Ladysmith Black Mambazo Timeline 2002 - 2006
As a follow-up to the release Lihl' Ixhiba Likagogo in 2000, the group began preparations for Wenyukela, another album of new material, in 2002. However, the making of the record underwent severe strain when, in May 2002, Shabalala's wife Nellie of thirty years (and lead singer in the allied group "Women of Mambazo"), was murdered in a church car park by a masked gunman. Shabalala's hand was injured trying to protect his wife. Joseph's son Vivian Nkosinathi was accused of hiring a hitman to murder his stepmother Nellie. During the court trial, Nkosinathi supposedly testified that the South African police offered some kind of reprieve if he would implicate his own father, Joseph, in the murder.
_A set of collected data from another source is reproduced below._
(** [rne_units] from any division of the number by its rounding step. *)
Lemma rne_units_char (N m1 P rem : Z) :
  0 < N -> P = 2 ^ Z.max (Z.log2 N + 1 - 53) 0 ->
  N = m1 * P + rem -> 0 <= rem < P ->
  rne_units N = (m1 + Z.b2z (round_up P rem m1)) * P.
Proof.
  intros HN HP HNeq Hrem. unfold rne_units. rewrite <- HP.
  assert (Hq : N / P = m1) by (symmetry; apply (Z.div_unique N P m1 rem); lia).
  assert (Hr : N mod P = rem) by (symmetry; apply (Z.mod_unique N P m1 rem); lia).
  now rewrite Hq, Hr.
Qed.

(** [binary_round] first shifts the mantissa left until its exponent is
    at most the canonical one; the value is kept. *)
Lemma shl_align_fexp_spec (mx : positive) (ex : Z) :
  -1074 <= ex ->
  exists mz ez,
    shl_align mx ex (fexp prec emax (Zpos (digits2_pos mx) + ex)) = (mz, ez)
    /\ Zpos mz * 2 ^ (ez + 1074) = Zpos mx * 2 ^ (ex + 1074)
    /\ -1074 <= ez <= fexp prec emax (Zpos (digits2_pos mz) + ez)
    /\ Zpos (digits2_pos mz) + ez = Zpos (digits2_pos mx) + ex.
Proof.
  intro Hex. unfold shl_align.
  set (E0 := fexp prec emax (Zpos (digits2_pos mx) + ex)).
  assert (HE0 : E0 = Z.max (Zpos (digits2_pos mx) + ex - 53) (-1074)) by reflexivity.
  destruct (E0 - ex) as [| p | p] eqn:Hd.
  - exists mx, ex. fold E0. repeat split; lia.
  - exists mx, ex. fold E0. repeat split; lia.
  - exists (Pos.iter xO mx p), E0.
    assert (Hdig : Zpos (digits2_pos (Pos.iter xO mx p)) = Zpos (digits2_pos mx) + Zpos p).
    { rewrite !digits2_pos_log2, Pos_iter_xO, Z.log2_mul_pow2 by lia. lia. }
    repeat split; try lia.
    + rewrite Pos_iter_xO, <- Z.mul_assoc, <- Z.pow_add_r by lia.
      f_equal. f_equal. lia.
    + rewrite Hdig. replace (Zpos (digits2_pos mx) + Zpos p + E0) with (Zpos (digits2_pos mx) + ex) by lia.
      fold E0. lia.
Qed.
Wenyukela, however, went ahead, as Shabalala began to recover. Songs such as "Wenza Ngani?" ("How Did You Do That?") had a moral theme, such as racism. Others included "Fak' Ibhande" ("Don't Drink and Drive"), which warned of the dangers of alcohol and driving; "Wenyukela", which spoke of the resurrection of Jesus and how South Africans were nearly misled into killing each other during the 1994 elections; and "Selingelethu Sonke", a song asking for fair trade in Africa. The group had originally spoken of the issue of fair trade in the Oxfam campaign Make Trade Fair. They appeared as guests in "The Big Noise", a worldwide petition for fair trade.
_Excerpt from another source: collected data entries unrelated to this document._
Definition EncodeToString (s : string) : string :=
  encode (list_ascii_of_string s).
End base64.

(** The stub's [removeEmptyPort]: in a URL written scheme://host/rest
    a host that ends in a colon loses that colon. *)
Definition stub_removeEmptyPort (s : string) : string :=
  match String.index 0 "://" s with
  | None => s
  | Some i =>
      let start := (i + 3)%nat in
      let rest := String.substring start (String.length s - start) s in
      let hostlen :=
        match String.index 0 "/" rest with
        | Some j => j
        | None => String.length rest
        end in
      if Nat.ltb 0 hostlen
         && String.eqb (String.substring (hostlen - 1) 1 rest) ":"
      then String.substring 0 (start + hostlen - 1) s
           ++ String.substring hostlen (String.length rest - hostlen) rest
      else s
  end.

Definition stubLib : GoLib := {|
  URL := string;
  url_Parse s :=
    if existsb is_control (list_ascii_of_string s) then inr (parse_error s)
    else inl s;
  url_removeEmptyPort := stub_removeEmptyPort;
  base64_EncodeToString := base64.EncodeToString;
  sanitizeCookieName s := s;
  sanitizeCookieValue s := s;
|}.

Definition stubNet : @Network stubLib := {|
  Net := list (http_Response + error);
  roundTrip _ _ script :=
    match script with
    | [] => (inr (foreign_error "net/http" "connection refused"), [])
    | answer :: script => (answer, script)
    end;
|}.

Section scenarios.
Local Existing Instances stubLib stubNet.

Definition unexpected_EOF : error := foreign_error "io" "unexpected EOF".

(** A response whose body reads to the end, and one whose body breaks
    off. *)
Definition ok_response : http_Response := {|
  StatusCode := 200;
  resp_Header := {["Content-Type" := ["text/plain"]]};
  ContentLength := 2;
  resp_Body := {| stream_data := [Byte.x6f; Byte.x6b]; stream_err := None |};
|}.

Definition cut_response : http_Response := {|
  StatusCode := 200;
  resp_Header := {["Content-Type" := ["text/plain"]]};
  ContentLength := 2;
  resp_Body := {| stream_data := [Byte.x6f];
                  stream_err := Some unexpected_EOF |};
|}.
The success of Wenyukela in South Africa prompted its release in Britain in March 2003 on Wrasse Records. Following the repeated success of the album, the American-based Headsup International released the album in January 2004. In addition to the standard version, Headsup released the album in the Hybrid SACD format. The US release reportedly went platinum and it garnered the group their second Grammy Award. They also embarked on a three month tour of the United States.
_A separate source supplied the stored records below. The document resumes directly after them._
(** X3: Without usable API settings no UID is created, deleted or renamed:
    whatever the request, [POST /api/uids], [DELETE /api/uids/:id] and
    [PATCH /api/uids/:id/value] answer with an error status, send nothing
    to the bypass service and write nothing, with either revision of the
    client. *)
Theorem no_settings_no_uid_operation client session env w :
  client = ApiClient.api_client \/ client = ApiClient.api_client_rev ->
  unconfigured (db w) ->
  (forall b, exists r,
      POST_api_uids client session b env w = (Ok r, w) /\ statusCode r <> 200%Z) /\
  (forall id, exists r,
      DELETE_api_uids client session id env w = (Ok r, w) /\ statusCode r <> 200%Z) /\
  (forall id newValue, exists r,
      PATCH_api_uids_value client session id newValue env w = (Ok r, w) /\
      statusCode r <> 200%Z).
Proof.
  intros Hc Hu.
  assert (Hcr : forall w', db w' = db w -> sent w' = sent w ->
            exists m, @ApiClient.create client env w' =
                      (Throw (UIDBypassError m None None), w')).
  { intros w' Hd _. apply create_unconfigured; [exact Hc|]. rewrite Hd. exact Hu. }
  destruct (Hcr w eq_refl eq_refl) as [m Hm].
  split; [|split].
  - intros b. unfold POST_api_uids.
    destruct (parse_insert_cases b env w) as [[z Hz]|Hz].
    + unfold try_catch at 1. rewrite (bind_throw _ _ _ _ _ _ Hz).
      eexists; split; [reflexivity|]. cbn. discriminate.
    + unfold try_catch at 1. rewrite (bind_ok _ _ _ _ _ _ Hz).
      cbn [InsertUid.userId InsertUid.uidValue InsertUid.duration].
      destruct (negb (session_isOwner session) && _);
        [eexists; split; [reflexivity|cbn; discriminate]|].
      destruct (cost_ok _);
        [|eexists; split; [reflexivity|cbn; discriminate]].
      rewrite (bind_ok _ _ _ _ _ _ (getUser_eq _ env w)).
      destruct (option_map Storage.toUser _);
        [|eexists; split; [reflexivity|cbn; discriminate]].
      destruct (ltb _ _); [eexists; split; [reflexivity|cbn; discriminate]|].
      unfold try_catch, bind at 1, ask. unfold bind at 1. rewrite Hm.
      eexists; split; [reflexivity|cbn; discriminate].
  - intros id. unfold DELETE_api_uids, try_catch at 1, bind at 1, Storage.getUid,
      bind at 1, get_db, ret. cbn [fst snd].
    destruct (option_map Storage.toUid _);
      [|eexists; split; [reflexivity|cbn; discriminate]].
    destruct (negb (session_isOwner session) && _);
      [eexists; split; [reflexivity|cbn; discriminate]|].
    unfold bind at 1, try_catch, bind at 1. rewrite Hm.
    eexists; split; [reflexivity|cbn; discriminate].
  - intros id v. unfold PATCH_api_uids_value.
    destruct (parse_value_cases v env w) as [[z Hz]|Hz].
    + unfold try_catch at 1. rewrite (bind_throw _ _ _ _ _ _ Hz).
      eexists; split; [reflexivity|]. cbn. discriminate.
    + unfold try_catch at 1. rewrite (bind_ok _ _ _ _ _ _ Hz).
      unfold Storage.getUid, bind at 1, bind at 1, get_db, ret. cbn [fst snd].
      destruct (option_map Storage.toUid _);
        [|eexists; split; [reflexivity|cbn; discriminate]].
      destruct (negb (session_isOwner session) && _);
        [eexists; split; [reflexivity|cbn; discriminate]|].
      unfold bind at 1, try_catch, bind at 1. rewrite Hm.
      eexists; split; [reflexivity|cbn; discriminate].
Qed.

Lemma no_settings_no_uid_operation_witness :
  (ApiClient.api_client = ApiClient.api_client \/
   ApiClient.api_client = ApiClient.api_client_rev) /\
  unconfigured (db Fixtures.unconfigured_world) /\
  ((forall b, exists r,
       POST_api_uids ApiClient.api_client Sample.alice b
                     (Sample.env_with Sample.service_up) Fixtures.unconfigured_world =
         (Ok r, Fixtures.unconfigured_world) /\ statusCode r <> 200%Z) /\
   (forall id, exists r,
       DELETE_api_uids ApiClient.api_client Sample.alice id
                       (Sample.env_with Sample.service_up) Fixtures.unconfigured_world =
         (Ok r, Fixtures.unconfigured_world) /\ statusCode r <> 200%Z) /\
   (forall id newValue, exists r,
       PATCH_api_uids_value ApiClient.api_client Sample.alice id newValue
                            (Sample.env_with Sample.service_up) Fixtures.unconfigured_world =
         (Ok r, Fixtures.unconfigured_world) /\ statusCode r <> 200%Z)).
Proof.
  split; [left; reflexivity|]. split; [exact I|].
  apply no_settings_no_uid_operation; [left; reflexivity | exact I].
Defined.

Lemma sample_unique_ids c : unique_ids (db (Sample.world c)).
Proof. unfold unique_ids. cbn. repeat constructor; cbn; intuition discriminate. Qed.

(** X8: [PATCH /api/uids/:id] on a UID of the caller: the status of the
    request body is stored as it is, whatever string it is -- it is not
    checked against the statuses of the schema --, the other fields of the
    UID stay, no request goes to the bypass service and no balance
    changes. *)
Theorem own_status_update_stores_the_status_given session id s env w doc :
  unique_ids (db w) ->
  In doc (Uids (db w)) -> Mongo.userId doc = session_userId session ->
  uid_id doc = id ->
  response (PATCH_api_uids session id (Some s) env w) = Some (json SuccessJson) /\
  lookup_uid (db (after (PATCH_api_uids session id (Some s) env w))) id =
    Some (set_status s doc) /\
  sent (after (PATCH_api_uids session id (Some s) env w)) = sent w /\
  Users (db (after (PATCH_api_uids session id (Some s) env w))) = Users (db w).
Proof.
  intros Hu Hin Ho Hid.
  destruct (find_uid_own (db w) (session_userId session) id doc Hin Ho Hid)
    as [t [Ht _]].
  rewrite PATCH_api_uids_eq, Ht. unfold response, after. cbn [fst snd].
  split; [reflexivity|].
  unfold Storage.logActivity, Storage.ActivityLogModel_create, Storage.updateUid,
    bind, ask, get_db, put_db, ret, lookup_uid.
  cbn [fst snd db sent Uids Users with_Uids with_ActivityLogs].
  split; [|split; reflexivity].
  rewrite findById_updateById by (intros; reflexivity).
  subst id. rewrite (findById_unique _ uid_id _ doc Hu Hin). reflexivity.
Qed.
The group returned to Headsup with their 2005 release, No Boundaries, a collaboration with the English Chamber Orchestra which featured many classical standards (Jesu, Joy of Man's Desiring, Ave Verum Corpus) and Mambazo tunes (Homeless, Awu, Wemadoda, Ngingenwe Emoyeni). Despite initial worry about merging European traditions and Zulu folklore, the album sold very well and was nominated for a Grammy Award.